Characterization and functional analysis of goldfish ( Carassius auratus L.) tumor necrosis factor-alpha

Abstract

We identified and characterized two isoforms of tumor necrosis factor-alpha (TNF α) from the goldfish, TNF α-1 and TNF α-2. At the protein level, goldfish TNF α-1 and TNF α-2 were most homologous to carp TNF α-1 and TNF α-2, respectively. Phylogenetically, the two goldfish isoforms grouped most closely with the carp TNF α isoforms and TNF species of other cyprinids. Real-time PCR analysis revealed constitutive expression of goldfish TNF α-1 and TNF α-2 in all tissues with TNF α-2 mRNA levels higher than TNF α-1 in all tissues examined. A modest up-regulation in expressions of goldfish TNF α-1 and TNF α-2 in kidney-derived monocytes and significant increase in expression of both isoforms in mature macrophages were observed in response to activation with macrophage-activating factors.

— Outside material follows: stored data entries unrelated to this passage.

(* ===== verification/Qemud.v ===== *)
(** The qemud multiplexer, android/hw-qemud.c: the serial link the daemon of
    the guest talks through, the clients and their framing, the services, and
    the control channel. The build is the one for ARM
    ([SUPPORT_LEGACY_QEMUD] is 1). *)
From stdpp Require Import strings gmap.
From S2P Require Import Prelude CStrings QemuFile.
Open Scope list_scope.

(** ** Hexadecimal numbers, android/utils/misc.c *)

Definition hexdigit_value (c : Z) : Z :=
  let d := u32 (c - 48) in if d <? 10 then d else
  let d := u32 (c - 97) in if d <? 6 then d + 10 else
  let d := u32 (c - 65) in if d <? 6 then d + 10 else -1.

(** The digits are all of [hex]. *)
Fixpoint hex2int_from (result : Z) (hex : list Z) : Z :=
  match hex with
  | [] => result
  | c :: hex => let c := hexdigit_value c in if c <? 0 then -1 else hex2int_from ((result .<< 4) .| c) hex
  end.
Definition hex2int (hex : list Z) : Z := hex2int_from 0 hex.

Fixpoint int2hex (len : nat) (val : Z) : list Z :=
  match len with
  | O => []
  | S len => hexdigit ((val .>> (Z.of_nat len * 4)) .& 15) :: int2hex len val
  end.

(** [%02x] *)
Definition hex02 (v : Z) : list Z := let h := hex_loop 8 v in if (length h <? 2)%nat then 48 :: h else h.

(** ** Sinks *)

(** The buffer of a sink is an argument of the operations that use it. *)
Record QemudSink := mkSink { sk_used : Z; sk_size : Z }.

Definition qemud_sink_reset (size : Z) : QemudSink := mkSink 0 size.

(** Whether the sink is full, the sink, its buffer and what is left of the
    source. *)
Definition qemud_sink_fill (ss : QemudSink) (buff msg : list Z) : outcome (bool * QemudSink * list Z * list Z) :=
  let avail := sk_size ss - sk_used ss in
  if avail <=? 0 then Ret (true, ss, buff, msg) else
  let avail := if Z.of_nat (length msg) <? avail then Z.of_nat (length msg) else avail in
  if (sk_used ss <? 0) || (Z.of_nat (length buff) <? sk_used ss + avail) then OutOfBounds else
  let buff := blit buff (sk_used ss) (take (Z.to_nat avail) msg) in
  let ss := mkSink (sk_used ss + avail) (sk_size ss) in
  Ret (sk_used ss =? sk_size ss, ss, buff, drop (Z.to_nat avail) msg).

Definition qemud_sink_needed (ss : QemudSink) : Z := sk_size ss - sk_used ss.

(** ** The serial link *)

Definition MAX_SERIAL_PAYLOAD : Z := 4000.
Definition HEADER_SIZE : Z := 6.
Definition LENGTH_OFFSET : Z := 2.
Definition LENGTH_SIZE : Z := 4.
Definition CHANNEL_OFFSET : Z := 0.
Definition CHANNEL_SIZE : Z := 2.
Definition LEGACY_LENGTH_OFFSET : Z := 0.
Definition LEGACY_CHANNEL_OFFSET : Z := 4.
Definition FRAME_HEADER_SIZE : Z := 4.
Definition QEMUD_VERSION_UNKNOWN : Z := 0.
Definition QEMUD_VERSION_LEGACY : Z := 1.
Definition QEMUD_VERSION_NORMAL : Z := 2.

(** Both sinks fill [qs_data0]. *)
Record QemudSerial := mkSerial {
  qs_need_header : Z;
  qs_overflow : Z;
  qs_in_size : Z;
  qs_in_channel : Z;
  qs_version : Z;
  qs_header : QemudSink;
  qs_payload : QemudSink;
  qs_data0 : list Z;
}.

Definition set_qs_header h d s := mkSerial (qs_need_header s) (qs_overflow s) (qs_in_size s) (qs_in_channel s) (qs_version s) h (qs_payload s) d.
Definition set_qs_payload n p d s := mkSerial n (qs_overflow s) (qs_in_size s) (qs_in_channel s) (qs_version s) (qs_header s) p d.
Definition set_qs_overflow o s := mkSerial (qs_need_header s) o (qs_in_size s) (qs_in_channel s) (qs_version s) (qs_header s) (qs_payload s) (qs_data0 s).
Definition set_qs_version v s := mkSerial (qs_need_header s) (qs_overflow s) (qs_in_size s) (qs_in_channel s) v (qs_header s) (qs_payload s) (qs_data0 s).
Definition set_qs_in sz ch s := mkSerial (qs_need_header s) (qs_overflow s) sz ch (qs_version s) (qs_header s) (qs_payload s) (qs_data0 s).

Definition qemud_serial_can_read (s : QemudSerial) : Z :=
  if 0 <? qs_overflow s then qs_overflow s
  else if nz (qs_need_header s) then qemud_sink_needed (qs_header s)
  else qemud_sink_needed (qs_payload s).

(** What the first header tells of the daemon, and whether the modem is told. *)
Definition detect_version (s : QemudSerial) : QemudSerial * bool :=
  if qs_version s =? QEMUD_VERSION_UNKNOWN then
    if bool_decide (range (qs_data0 s) 0 6 = chars "001200") then (set_qs_version QEMUD_VERSION_LEGACY s, true)
    else (set_qs_version QEMUD_VERSION_NORMAL s, false)
  else (s, false).

Definition parse_header (s : QemudSerial) : QemudSerial :=
  let s := if qs_version s =? QEMUD_VERSION_LEGACY
    then set_qs_in (hex2int (range (qs_data0 s) LEGACY_LENGTH_OFFSET LENGTH_SIZE)) (hex2int (range (qs_data0 s) LEGACY_CHANNEL_OFFSET CHANNEL_SIZE)) s
    else set_qs_in (hex2int (range (qs_data0 s) LENGTH_OFFSET LENGTH_SIZE)) (hex2int (range (qs_data0 s) CHANNEL_OFFSET CHANNEL_SIZE)) s in
  set_qs_header (mkSink 0 (sk_size (qs_header s))) (qs_data0 s) s.

(** The object a serial link belongs to, and its receiver. A message reaches
    the receiver as its bytes; what the receiver writes over them in
    [qs_data0] is never read again, since the next header and payload are
    stored first. *)
Class SerialHost (M : Type) := {
  serial : M -> QemudSerial;
  with_serial : QemudSerial -> M -> M;
  recv_func : Z -> list Z -> M -> outcome M;
  amodem_set_legacy : M -> M;
}.

Section reading.
Context {M : Type} `{SerialHost M}.
Implicit Types m : M.

(** From "read payload bytes" to the end of the loop's body, which goes on
    with [rest]. *)
Definition read_payload (rest : list Z -> M -> outcome M) (from : list Z) m : outcome M :=
  let s := serial m in
  '(full, p, d, from) ← qemud_sink_fill (qs_payload s) (qs_data0 s) from;
  let s := set_qs_payload (qs_need_header s) p d s in
  if negb full then Ret (with_serial s m) else
  let size := sk_size (qs_payload s) in
  if (size <? 0) || (Z.of_nat (length (qs_data0 s)) <=? size) then OutOfBounds else
  let s := set_qs_payload (qs_need_header s) p (<[Z.to_nat size := 0]> (qs_data0 s)) s in
  m ← recv_func (qs_in_channel s) (range (qs_data0 s) 0 size) (with_serial s m);
  let s := serial m in
  rest from (with_serial (set_qs_payload 1 (qs_payload s) (qs_data0 s) s) m).

Fixpoint serial_read_loop (fuel : nat) (from : list Z) m : outcome M :=
  match from with
  | [] => Ret m
  | _ :: _ =>
      match fuel with
      | O => StillRunning
      | S fuel =>
          let s := serial m in
          if 0 <? qs_overflow s then
            let avail := if Z.of_nat (length from) <? qs_overflow s then Z.of_nat (length from) else qs_overflow s in
            serial_read_loop fuel (drop (Z.to_nat avail) from) m
          else if nz (qs_need_header s) then
            '(full, h, d, from) ← qemud_sink_fill (qs_header s) (qs_data0 s) from;
            let s := set_qs_header h d s in
            if negb full then Ret (with_serial s m) else
            let '(s, legacy) := detect_version s in
            let m := if legacy : bool then amodem_set_legacy m else m in
            let s := parse_header s in
            if (qs_in_size s <=? 0) || (qs_in_channel s <? 0) then serial_read_loop fuel from (with_serial s m) else
            if MAX_SERIAL_PAYLOAD <? qs_in_size s then serial_read_loop fuel from (with_serial (set_qs_overflow (qs_in_size s) s) m) else
            let s := set_qs_payload 0 (qemud_sink_reset (qs_in_size s)) (qs_data0 s) s in
            read_payload (serial_read_loop fuel) from (with_serial s m)
          else read_payload (serial_read_loop fuel) from m
      end
  end.

(** Every round takes a byte, except for one that finds a sink of a bad
    snapshot full. *)
Definition qemud_serial_read (from : list Z) m : outcome M := serial_read_loop (3 * length from + 3) from m.
End reading.

Definition LEGACY_PROBE : list Z :=
  chars "000100X" ++ chars "000b00connect:gsm" ++ chars "000b00connect:gps" ++ chars "000f00connect:control" ++ chars "00c210" ++ replicate 194 0.

(** The link of a structure of zeros, and what goes out to the daemon. *)
Definition qemud_serial_init : QemudSerial * list Z :=
  (mkSerial 1 0 0 (-1) QEMUD_VERSION_UNKNOWN (qemud_sink_reset HEADER_SIZE) (mkSink 0 0) (replicate (Z.to_nat (MAX_SERIAL_PAYLOAD + 1)) 0), LEGACY_PROBE).

Definition packet_header (version channel avail : Z) : list Z :=
  if version =? QEMUD_VERSION_LEGACY
  then int2hex (Z.to_nat LENGTH_SIZE) avail ++ int2hex (Z.to_nat CHANNEL_SIZE) channel
  else int2hex (Z.to_nat CHANNEL_SIZE) channel ++ int2hex (Z.to_nat LENGTH_SIZE) avail.

(** The bytes written to the link. *)
Fixpoint serial_send_loop (fuel : nat) (version channel msglen : Z) (framing : bool) (msg : list Z) (len : Z) : list Z :=
  if len <=? 0 then [] else
  match fuel with
  | O => []
  | S fuel =>
      let avail := if MAX_SERIAL_PAYLOAD <? len then MAX_SERIAL_PAYLOAD else len in
      let header := packet_header version channel avail in
      let frame := if framing then int2hex (Z.to_nat FRAME_HEADER_SIZE) msglen else [] in
      let '(avail, len) := if framing then (avail - FRAME_HEADER_SIZE, len - FRAME_HEADER_SIZE) else (avail, len) in
      header ++ frame ++ take (Z.to_nat avail) msg
        ++ serial_send_loop fuel version channel msglen false (drop (Z.to_nat avail) msg) (len - avail)
  end.

Definition qemud_serial_send (version channel : Z) (framing : bool) (msg : list Z) : list Z :=
  let msglen := Z.of_nat (length msg) in
  if (msglen <=? 0) || (channel <? 0) then [] else
  serial_send_loop (length msg + 4) version channel msglen framing msg (if framing then msglen + FRAME_HEADER_SIZE else msglen).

TNF α-2 was subsequently expressed using a prokaryotic expression system and the recombinant molecule (rTNF α-2) was functionally characterized. The rTNF α-2 induced a dose-dependent chemotactic response and enhanced phagocytosis of primary goldfish macrophages. Furthermore, rTNF α-2 primed the respiratory burst in monocytes and induced nitric oxide production of primary goldfish macrophages. Our results indicate that goldfish TNF α is a central regulatory and effector cytokine of inflammatory and antimicrobial responses of the goldfish.